The Cytokine Polymorphisms
Some disease states may cause substitution of nucleotides in the human genome, leading to an imbalance of T-helper-1 (Th1) and Th2 cells. Th1/Th2 imbalance may lead to an overproduction of inflammatory cytokines that can cause conditions such as ITP.
Tumor necrosis factor (TNF)-α is an inflammatory cytokine that upregulates the activity of phagocytes and can cause ITP. Polymorphisms such as Rs1800629 can increase the expression of this cytokine. ITP patients can overexpress TNF- α on T-cytotoxic (TCD8+) cells, which leads to secretions of perforin, granzyme, and increased apoptosis, resulting in platelet destruction. The identification and normalization of apoptotic pathways and TNF-α receptors are potential therapeutic approaches for ITP.
Activated natural killer cells, B-lymphocytes and T-lymphocytes are responsible for the production of TNF-β. The +252(G/G) polymorphism in TNF-β gene increases the concentration of TNF- β, and can contribute to the incidence of ITP and response to therapy. The presence of this polymorphism in patients infected with Helicobactor pylori may be a good prognostic factor.

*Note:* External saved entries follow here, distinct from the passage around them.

(* ===== verification/AdjBehaviour.v ===== *)
(** * Adjudication: what the operations answer

    The refusals of an adjudication and their exact conditions, the replays that
    change nothing, the severity an assessment leaves, the outcome of a retest and
    of a remediation request, and the synchronisation of a ticket. *)

From S2P Require Import Prelude Tables PyFloat PyTime Ledger PyText Materiality Quality AdjDefs Skeptic.
From S2P Require Import AdjStore Adjudication Ticketing AdjMachine AdjRefinement AdjInvariants.
Local Open Scope Z_scope.

Section behaviour.
Context `{UuidSource} `{Sha256}.
Implicit Types (s : AdjudicationService) (db : AdjDb).

(** ** The writes raise only what the database raises *)

Lemma never_draw e : never (Adj e) draw.
Proof. done. Qed.
Lemma never_fresh e p : never (Adj e) (fresh p).
Proof. unfold fresh, on_ledger, new_id. eauto using never_draw with tx. Qed.
Lemma never_decide_on e t f k a r : never (Adj e) (decide_on t f k a r).
Proof. unfold decide_on, add_decision, utc_now. eauto 10 using never_fresh with tx. Qed.
Lemma never_emit e t g ai ty pl key aty b : never (Adj e) (emit t g ai ty pl key aty b).
Proof.
  unfold emit, on_ledger, new_event_id, append, outbox_add, new_id, utc_now.
  apply never_bind; [eauto using never_draw with tx|]. intros ev.
  apply never_bind; [auto with tx|]. intros now.
  apply never_bind; [auto with tx|]. intros []. destruct b; [|auto with tx].
  apply never_zoom. repeat first [apply never_bind; [|intros ?] | apply never_draw | by auto with tx].
Qed.

(** ** Adjudication *)

(** The decision is already on record, by the same person. *)
Definition replayed db t (r : AdjudicationRequest) (f : Finding) : bool :=
  existsb (λ p, bool_decide (decision_type p = "human:" +:+ value (ar_decision r)) &&
                bool_decide (apd_actor_id p = ar_actor_id r)) (decisions db t (fid f)).

Lemma adjudicate_replay s t r db f :
  is_agent s (ar_actor_id r) = false → get_finding db t (ar_finding_id r) = Some f →
  replayed db t r f = true → adjudicate s t r db = Ok (fnd_status f, db).
Proof.
  intros Ha Hf Hr. unfold adjudicate. rewrite Ha.
  rewrite (tx_bind_step _ _ db tt db) by done.
  rewrite (tx_bind_step _ _ db db db) by done.
  rewrite (tx_bind_step _ _ db f db) by (unfold require_finding; by rewrite Hf).
  unfold replayed in Hr. by rewrite Hr.
Qed.

Lemma gates_blockers s db t f actor :
  gates_open s db t f actor → _approval_blockers s db t f = [].
Proof.
  intros [Ho [a Ha] Hq]. unfold _approval_blockers. rewrite Ho, Ha.
  destruct (require_quality_review s); [|done]. destruct Hq as (r & -> & _); done.
Qed.

Lemma preconditions_hold s d t f actor db :
  gates_open s d t f actor → require_approval_preconditions s d t f actor db = Ok (tt, db).
Proof.
  intros Hg. unfold require_approval_preconditions. rewrite (gates_blockers s d t f actor Hg).
  rewrite (tx_bind_step _ _ db tt db) by done. destruct Hg as [_ _ Hq].
  destruct (require_quality_review s); [|done]. destruct Hq as (r & -> & Hne); [done|].
  by rewrite bool_decide_eq_false_2.
Qed.

(** The guard of a decision other than its replay. *)
Definition guard_holds s db t (r : AdjudicationRequest) (f : Finding) : Prop :=
  decision_edge (ar_decision r) (fnd_status f) ∧
  (ar_decision r = HumanDecision.APPROVE → gates_open s db t f (ar_actor_id r)).

(** The checks of a decision, as the code runs them. *)
Definition guards s db t (r : AdjudicationRequest) (f : Finding) : AdjTx unit :=
  (if bool_decide (ar_decision r = HumanDecision.RETURN_FOR_REWORK)
   then require (bool_decide (fnd_status f = FindingStatus.PROPOSED))
          (Adj (InvalidTransitionError (value (fnd_status f)) (value (_DECISION_TARGET (ar_decision r)))))
   else require_transition (fnd_status f) (_DECISION_TARGET (ar_decision r))) ;;
  (if bool_decide (ar_decision r = HumanDecision.APPROVE)
   then require_approval_preconditions s db t f (ar_actor_id r)
   else mret tt).

Lemma guards_Ok s db t r f db1 u db2 :
  guards s db t r f db1 = Ok (u, db2) → db2 = db1 ∧ guard_holds s db t r f.
Proof.
  unfold guards, guard_holds, decision_edge. intros ([] & d & E1 & E2)%tx_bind_Ok.
  split.
  - transitivity d.
    + destruct (bool_decide (ar_decision r = HumanDecision.APPROVE));
        [by apply require_approval_preconditions_Ok in E2 as [-> _]|by apply tx_ret_Ok in E2 as [_ ->]].
    + destruct (bool_decide _); [by apply require_Ok in E1 as [_ ->]|by apply require_transition_Ok in E1 as [_ ->]].
  - split.
    + destruct (bool_decide_reflect (ar_decision r = HumanDecision.RETURN_FOR_REWORK)).
      * rewrite decide_True by done. by apply require_Ok in E1 as [?%bool_decide_eq_true _].
      * rewrite decide_False by done. by apply require_transition_Ok in E1 as [? _].
    + intros Ha. rewrite bool_decide_eq_true_2 in E2 by done.
      by apply require_approval_preconditions_Ok in E2 as [_ ?].
Qed.

Lemma guards_hold s db t r f db1 : guard_holds s db t r f → guards s db t r f db1 = Ok (tt, db1).
Proof.
  unfold guards, guard_holds, decision_edge. intros [He Hg].
  rewrite (tx_bind_step _ _ db1 tt db1).
  - case_bool_decide; [|done]. by apply preconditions_hold, Hg.
  - destruct (bool_decide_reflect (ar_decision r = HumanDecision.RETURN_FOR_REWORK)) as [Hr|Hr].
    + rewrite decide_True in He by done. unfold require. by rewrite bool_decide_eq_true_2.
    + rewrite decide_False in He by done. unfold require_transition, require.
      by rewrite bool_decide_eq_true_2.
Qed.

(** Nothing but a refusal stops a guard. *)
Definition refuses {A} (m : AdjTx A) : Prop := ∀ db e, m db = Err e → ∃ e', e = Adj e'.

Lemma refuses_require b e : refuses (require b (Adj e)).
Proof. intros db e'. unfold require. destruct b; [done|]. intros [= <-]. eauto. Qed.
Lemma refuses_ret {A} (x : A) : refuses (mret x).
Proof. intros db e'. done. Qed.
Lemma refuses_bind {A B} (m : AdjTx A) (f : A → AdjTx B) :
  refuses m → (∀ x, refuses (f x)) → refuses (m ≫= f).
Proof.
  intros Hm Hf db e. unfold mbind, tx_bind. destruct (m db) as [[x db']|e'] eqn:E; [apply Hf|].
  intros [= <-]. by apply (Hm db).
Qed.

Lemma guards_refuse s db t r f : refuses (guards s db t r f).
Proof.
  unfold guards, require_transition, require_approval_preconditions.
  repeat first [apply refuses_bind; [|intros ?] | apply refuses_require | apply refuses_ret | case_match].
Qed.

(** An adjudication refuses exactly when an agent asks, the finding is unknown, or
    the decision is not on record yet and its guard does not hold. *)
Definition refused s db t (r : AdjudicationRequest) : Prop :=
  is_agent s (ar_actor_id r) = true ∨ get_finding db t (ar_finding_id r) = None ∨
  ∃ f, get_finding db t (ar_finding_id r) = Some f ∧ replayed db t r f = false ∧
       ¬ guard_holds s db t r f.

(** What follows the checks. *)
Definition carry_out (t : string) (f : Finding) (r : AdjudicationRequest) : AdjTx FindingStatus :=
  let target := _DECISION_TARGET (ar_decision r) in
  save_finding (fid f) (set_fnd_status target) ;;
  decide_on t f ("human:" +:+ value (ar_decision r)) (ar_actor_id r) (ar_reason r) ;;
  emit t (Some (fnd_engagement_id (fspec f))) (fid f) ("finding." +:+ value (ar_decision r))
    [("finding_id", JStr (fid f)); ("code", JStr (fnd_code (fspec f)));
     ("status", JStr (value target)); ("actor_id", JStr (ar_actor_id r));
     ("reason", JStr (ar_reason r))]
    ("finding-decision:" +:+ ar_idempotency_key r) "finding" true ;;
  mret target.

Lemma never_carry_out e t f r : never (Adj e) (carry_out t f r).
Proof.
  unfold carry_out, save_finding.
  apply never_bind; [auto with tx|]. intros _.
  apply never_bind; [apply never_decide_on|]. intros _.
  apply never_bind; [apply never_emit|]. intros _. auto with tx.
Qed.

Lemma adjudicate_checks s t r db f :
  is_agent s (ar_actor_id r) = false → get_finding db t (ar_finding_id r) = Some f →
  replayed db t r f = false →
  adjudicate s t r db = (guards s db t r f ;; carry_out t f r) db.
Proof.
  intros Ha Hf Hr. unfold adjudicate. rewrite Ha.
  rewrite (tx_bind_step _ _ db tt db) by done.
  rewrite (tx_bind_step _ _ db db db) by done.
  rewrite (tx_bind_step _ _ db f db) by (unfold require_finding; by rewrite Hf).
  unfold replayed in Hr. rewrite Hr. unfold guards. by rewrite tx_bind_assoc.
Qed.

Lemma adjudicate_refused s t r db e : adjudicate s t r db = Err (Adj e) → refused s db t r.
Proof.
  intros E. unfold refused. destruct (is_agent s (ar_actor_id r)) eqn:Ha; [by left|right].
  destruct (get_finding db t (ar_finding_id r)) as [f|] eqn:Hf; [right|by left].
  exists f. split; [done|]. destruct (replayed db t r f) eqn:Hr.
  - by rewrite (adjudicate_replay s t r db f Ha Hf Hr) in E.
  - split; [done|]. intros Hg. rewrite (adjudicate_checks s t r db f) in E by done.
    rewrite (tx_bind_step _ _ db tt db) in E by by apply guards_hold.
    by apply never_carry_out in E.
Qed.

Lemma refused_adjudicate s t r db : refused s db t r → ∃ e, adjudicate s t r db = Err (Adj e).
Proof.
  destruct (is_agent s (ar_actor_id r)) eqn:Ha.
  { intros _. exists HumanGateError. unfold adjudicate. by rewrite Ha. }
  intros [?|[Hf|(f & Hf & Hr & Hg)]]; [congruence|..].
  - exists FindingNotFoundError. unfold adjudicate. rewrite Ha.
    rewrite (tx_bind_step _ _ db tt db) by done. rewrite (tx_bind_step _ _ db db db) by done.
    unfold require_finding. by rewrite Hf.
  - rewrite (adjudicate_checks s t r db f) by done.
    destruct (guards s db t r f db) as [[u db2]|e] eqn:E.
    + by apply guards_Ok in E as [_ ?].
    + destruct (guards_refuse s db t r f db e E) as [e' ->]. exists e'.
      unfold mbind, tx_bind. by rewrite E.
Qed.

(** ** Rereading a finding a move rewrote *)

Lemma get_finding_update db db' t i g :
  (∀ f, fspec (g f) = fspec f) → findings db' = update_row fid i g (findings db) →
  get_finding db' t i = g <$> get_finding db t i.
Proof.
  intros Hg E. unfold get_finding. rewrite E. apply scalar_update_row; [tauto|].
  intros f. unfold fid. by rewrite Hg.
Qed.

(** ** An assessment only raises the severity *)

Lemma assess_severity t r db a db' :
  assess_materiality t r db = Ok (a, db') →
  ∃ f v, get_finding db t (mr_finding_id r) = Some f ∧
    get_finding db' t (mr_finding_id r) = Some (set_severity v f) ∧
    severity_rank v = Z.max (severity_rank (severity f)) (severity_rank (mat_severity_floor a)) ∧
    mat_content_hash a = _content_hash (set_severity v f) ∧
    materiality_assessments db' = materiality_assessments db ++ [a].
Proof.
  unfold assess_materiality. intros E. do 3 adj_step E.
  match goal with HH : get_finding db t _ = Some ?x |- _ => rename HH into Hf; rename x into f end.
  destruct (get_finding_Some _ _ _ _ Hf) as (_ & _ & Hid).
  apply tx_bind_Ok in E as ([] & db1 & E1 & E). set (fl := res_severity_floor _) in *.
  exists f, (if severity_rank (severity f) <? severity_rank fl then fl else severity f).
  destruct (Z.ltb_spec (severity_rank (severity f)) (severity_rank fl)) as [Hlt|Hge];
    adj_inv E1; adj_steps E; adj_cbn; (split; [done|]).
  - rewrite (get_finding_update db _ t _ (set_severity fl)) by (try done; cbn; by rewrite Hid).
    rewrite Hf. unfold assessment_row. cbn [mat_severity_floor mat_content_hash]. fold fl. split_and!; [done|lia|done..].
  - change (get_finding _ t (mr_finding_id r)) with (get_finding db t (mr_finding_id r)).
    rewrite Hf. unfold assessment_row. cbn [mat_severity_floor mat_content_hash]. fold fl. split_and!; [by destruct f|lia|by destruct f|done].
Qed.

(** ** An accepted adjudication, and an accepted retest *)

Lemma adjudicate_outcome s t r db st db' :
  adjudicate s t r db = Ok (st, db') →
  is_agent s (ar_actor_id r) = false ∧
  ∃ f, get_finding db t (ar_finding_id r) = Some f ∧
    if replayed db t r f then st = fnd_status f ∧ db' = db
    else guard_holds s db t r f ∧ st = _DECISION_TARGET (ar_decision r) ∧
         get_finding db' t (ar_finding_id r) = Some (set_fnd_status st f) ∧
         ∃ d, approval_decisions db' = approval_decisions db ++ [d] ∧
           decided s t f ("human:" +:+ value (ar_decision r)) (ar_actor_id r) d.
Proof.
  intros E. destruct (is_agent s (ar_actor_id r)) eqn:Ha.
  { destruct (refused_adjudicate s t r db) as [e E']; [by left|congruence]. }
  split; [done|]. destruct (get_finding db t (ar_finding_id r)) as [f|] eqn:Hf.
  2:{ destruct (refused_adjudicate s t r db) as [e E']; [by right; left|congruence]. }
  exists f. split; [done|]. destruct (replayed db t r f) eqn:Hr.
  { rewrite (adjudicate_replay s t r db f) in E by done. by injection E as <- <-. }
  rewrite (adjudicate_checks s t r db f) in E by done.
  apply tx_bind_Ok in E as (u & db1 & [-> Hg]%guards_Ok & E). unfold carry_out in E.
  destruct (get_finding_Some _ _ _ _ Hf) as (_ & _ & Hid). adj_steps E.
  split_and!; [done..| |].
  - rewrite (get_finding_update db _ t _ (set_fnd_status (_DECISION_TARGET (ar_decision r))));
      [by rewrite Hf|done|cbn; by rewrite Hid].
  - eexists. split; [done|]. by split.
Qed.

Lemma retest_outcome t r db x db' :
  retest t r db = Ok (x, db') →
  ∃ a f, get_action db t (rt_action_id r) = Some a ∧
    get_finding db t (act_finding_id (aspec a)) = Some f ∧ independent f a (rt_performed_by r) ∧
    ((∃ p, p ∈ retests db ∧ rts_action_id p = aid a ∧
        rts_idempotency_key p = rt_idempotency_key r ∧ snd x = fnd_status f ∧ db' = db) ∨
     fnd_status f = FindingStatus.REMEDIATION_DECLARED_COMPLETE ∧
     (closes (rt_outcome r) = true → rt_evidence_ids r ≠ []) ∧
     snd x = (if closes (rt_outcome r) then FindingStatus.CLOSED_VERIFIED else FindingStatus.REOPENED) ∧
     get_finding db' t (act_finding_id (aspec a)) = Some (set_fnd_status (snd x) f)).
Proof.
  unfold retest. intros E. do 3 adj_step E.
  match goal with HH : get_action db t _ = Some ?y |- _ => rename HH into Ha; rename y into a end.
  match goal with HH : get_finding db t _ = Some ?y |- _ => rename HH into Hf; rename y into f end.
  apply tx_bind_Ok in E as ([] & db1 & [-> Hi]%independence_Ok & E).
  exists a, f. split_and!; [done..|]. destruct (get_finding_Some _ _ _ _ Hf) as (_ & _ & Hid).
  destruct (scalar _) as [p|] eqn:Ep.
  { left. exists p. apply scalar_filter_Some in Ep as [Hp Hk]. unfold retests_of in Hp.
    rewrite elem_of_sort_by, list_elem_of_filter in Hp. apply tx_ret_Ok in E as [-> ->]. cbn. tauto. }
  right. adj_step E. apply tx_bind_Ok in E as ([] & db1 & [He ->]%require_Ok & E).
  adj_steps E. split_and!.
  - destruct (fnd_status f); try done; cbn in *; set_solver.
  - intros Hc Hn. by rewrite Hc, Hn in He.
  - done.
  - rewrite (get_finding_update db _ t _ (set_fnd_status
      (if closes (rt_outcome r) then FindingStatus.CLOSED_VERIFIED else FindingStatus.REOPENED)));
      [by rewrite Hf|done|cbn; by rewrite Hid].
Qed.
End behaviour.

Th1 cells produce another proinflammatory cytokine called interferon (IFN-ɣ), which activates macrophages and switches antibody isotypes to immunoglobulin G (IgG). The polymorphism IFN-ɣ +874A/T can lead to the AT, AA, and TT genotypes that impact levels of IFN- ɣ production. The TT genotype in particular may be more commonly seen in patients leading to a higher risk of ITP incidence. Targeting pathways that suppress the factors that negatively impact platelet production can reduce the duration of thrombocytopenia and improve platelet levels in patients with ITP.